◆ REQUIRED ACTION ◆
Repeat the listing below in full, keeping every character as it is.

···

(* ===== verification/Types.v ===== *)
(** * Shared data types ([src/gdpfs_stat.h], [src/gdpfs_file.h])

    Status codes, file types and the metadata header that precedes the payload
    of every log entry. *)
From S2P Require Import Prelude.

(** ** Status codes

    An [EP_STAT] carries a severity, a module and a detail number.  The model
    keeps the codes of GDPFS apart as constructors; [EP_STAT_OK] is libep's own
    success code, [GDP_STAT] stands for every other status reported by the
    GDP library. *)
Inductive stat :=
  | GDPFS_STAT_OK
  | GDPFS_STAT_EOF
  | GDPFS_STAT_NOTFOUND
  | GDPFS_STAT_RW_FAILED
  | GDPFS_STAT_OOMEM
  | GDPFS_STAT_BADFH
  | GDPFS_STAT_INVLDPARAM
  | GDPFS_STAT_INVLDMODE
  | GDPFS_STAT_INVLDFTYPE
  | GDPFS_STAT_BADLOGMODE
  | GDPFS_STAT_CORRUPT
  | GDPFS_STAT_BADPATH
  | GDPFS_STAT_CREATE_FAILED
  | GDPFS_STAT_FILE_EXISTS
  | GDPFS_STAT_DIR_EXISTS
  | GDPFS_STAT_DIR_NOT_EMPTY
  | GDPFS_STAT_LOCAL_FS_FAIL
  | GDPFS_STAT_SYNCH_FAIL
  | EP_STAT_OK
  | GDP_STAT (ok : bool) (detail : Z).

#[export] Instance stat_eq_dec : EqDecision stat.
Proof. solve_decision. Defined.

(** [EP_STAT_ISOK]: the severity is OK; [GDPFS_STAT_EOF] is declared with that
    severity too. *)
Definition EP_STAT_ISOK (s : stat) : bool :=
  match s with
  | GDPFS_STAT_OK | GDPFS_STAT_EOF | EP_STAT_OK => true
  | GDP_STAT ok _ => ok
  | _ => false
  end.

Definition EP_STAT_IS_SAME (s t : stat) : bool := bool_decide (s = t).

(** ** File metadata ([gdpfs_file.h]) *)

Inductive gdpfs_logent_type :=
  | GDPFS_LOGENT_TYPE_DATA
  | GDPFS_LOGENT_TYPE_CHKPT.

Inductive gdpfs_file_type :=
  | GDPFS_FILE_TYPE_REGULAR
  | GDPFS_FILE_TYPE_DIR
  | GDPFS_FILE_TYPE_NEW
  | GDPFS_FILE_TYPE_UNKNOWN.

Inductive gdpfs_file_mode :=
  | GDPFS_FILE_MODE_RO
  | GDPFS_FILE_MODE_RW
  | GDPFS_FILE_MODE_WO.

#[export] Instance gdpfs_logent_type_eq_dec : EqDecision gdpfs_logent_type.
Proof. solve_decision. Defined.
#[export] Instance gdpfs_file_type_eq_dec : EqDecision gdpfs_file_type.
Proof. solve_decision. Defined.
#[export] Instance gdpfs_file_mode_eq_dec : EqDecision gdpfs_file_mode.
Proof. solve_decision. Defined.

Record gdpfs_file_info := mkInfo {
  file_size : Z;
  file_type : gdpfs_file_type;
  file_perm : Z;
}.

Record gdpfs_fmeta := mkFmeta {
  fm_file_size : Z;
  fm_file_perm : Z;
  fm_file_type : gdpfs_file_type;
  fm_logent_type : gdpfs_logent_type;
  fm_ent_offset : Z;
  fm_ent_size : Z;
  fm_magic : Z;
}.

#[export] Instance gdpfs_file_info_eq_dec : EqDecision gdpfs_file_info.
Proof. solve_decision. Defined.
#[export] Instance gdpfs_fmeta_eq_dec : EqDecision gdpfs_fmeta.
Proof. solve_decision. Defined.

(** [sizeof (gdpfs_fmeta_t)] on LP64. *)
Definition sizeof_fmeta : Z := 48.

Definition MAGIC_NUMBER : Z := 0xb531479b64f64e0d.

···

◆ YOUR SOLUTION ◆
(* ===== verification/Types.v ===== *)
(** * Shared data types ([src/gdpfs_stat.h], [src/gdpfs_file.h])

    Status codes, file types and the metadata header that precedes the payload
    of every log entry. *)
From S2P Require Import Prelude.

(** ** Status codes

    An [EP_STAT] carries a severity, a module and a detail number.  The model
    keeps the codes of GDPFS apart as constructors; [EP_STAT_OK] is libep's own
    success code, [GDP_STAT] stands for every other status reported by the
    GDP library. *)
Inductive stat :=
  | GDPFS_STAT_OK
  | GDPFS_STAT_EOF
  | GDPFS_STAT_NOTFOUND
  | GDPFS_STAT_RW_FAILED
  | GDPFS_STAT_OOMEM
  | GDPFS_STAT_BADFH
  | GDPFS_STAT_INVLDPARAM
  | GDPFS_STAT_INVLDMODE
  | GDPFS_STAT_INVLDFTYPE
  | GDPFS_STAT_BADLOGMODE
  | GDPFS_STAT_CORRUPT
  | GDPFS_STAT_BADPATH
  | GDPFS_STAT_CREATE_FAILED
  | GDPFS_STAT_FILE_EXISTS
  | GDPFS_STAT_DIR_EXISTS
  | GDPFS_STAT_DIR_NOT_EMPTY
  | GDPFS_STAT_LOCAL_FS_FAIL
  | GDPFS_STAT_SYNCH_FAIL
  | EP_STAT_OK
  | GDP_STAT (ok : bool) (detail : Z).

#[export] Instance stat_eq_dec : EqDecision stat.
Proof. solve_decision. Defined.

(** [EP_STAT_ISOK]: the severity is OK; [GDPFS_STAT_EOF] is declared with that
    severity too. *)
Definition EP_STAT_ISOK (s : stat) : bool :=
  match s with
  | GDPFS_STAT_OK | GDPFS_STAT_EOF | EP_STAT_OK => true
  | GDP_STAT ok _ => ok
  | _ => false
  end.

Definition EP_STAT_IS_SAME (s t : stat) : bool := bool_decide (s = t).

(** ** File metadata ([gdpfs_file.h]) *)

Inductive gdpfs_logent_type :=
  | GDPFS_LOGENT_TYPE_DATA
  | GDPFS_LOGENT_TYPE_CHKPT.

Inductive gdpfs_file_type :=
  | GDPFS_FILE_TYPE_REGULAR
  | GDPFS_FILE_TYPE_DIR
  | GDPFS_FILE_TYPE_NEW
  | GDPFS_FILE_TYPE_UNKNOWN.

Inductive gdpfs_file_mode :=
  | GDPFS_FILE_MODE_RO
  | GDPFS_FILE_MODE_RW
  | GDPFS_FILE_MODE_WO.

#[export] Instance gdpfs_logent_type_eq_dec : EqDecision gdpfs_logent_type.
Proof. solve_decision. Defined.
#[export] Instance gdpfs_file_type_eq_dec : EqDecision gdpfs_file_type.
Proof. solve_decision. Defined.
#[export] Instance gdpfs_file_mode_eq_dec : EqDecision gdpfs_file_mode.
Proof. solve_decision. Defined.

Record gdpfs_file_info := mkInfo {
  file_size : Z;
  file_type : gdpfs_file_type;
  file_perm : Z;
}.

Record gdpfs_fmeta := mkFmeta {
  fm_file_size : Z;
  fm_file_perm : Z;
  fm_file_type : gdpfs_file_type;
  fm_logent_type : gdpfs_logent_type;
  fm_ent_offset : Z;
  fm_ent_size : Z;
  fm_magic : Z;
}.

#[export] Instance gdpfs_file_info_eq_dec : EqDecision gdpfs_file_info.
Proof. solve_decision. Defined.
#[export] Instance gdpfs_fmeta_eq_dec : EqDecision gdpfs_fmeta.
Proof. solve_decision. Defined.

(** [sizeof (gdpfs_fmeta_t)] on LP64. *)
Definition sizeof_fmeta : Z := 48.

Definition MAGIC_NUMBER : Z := 0xb531479b64f64e0d.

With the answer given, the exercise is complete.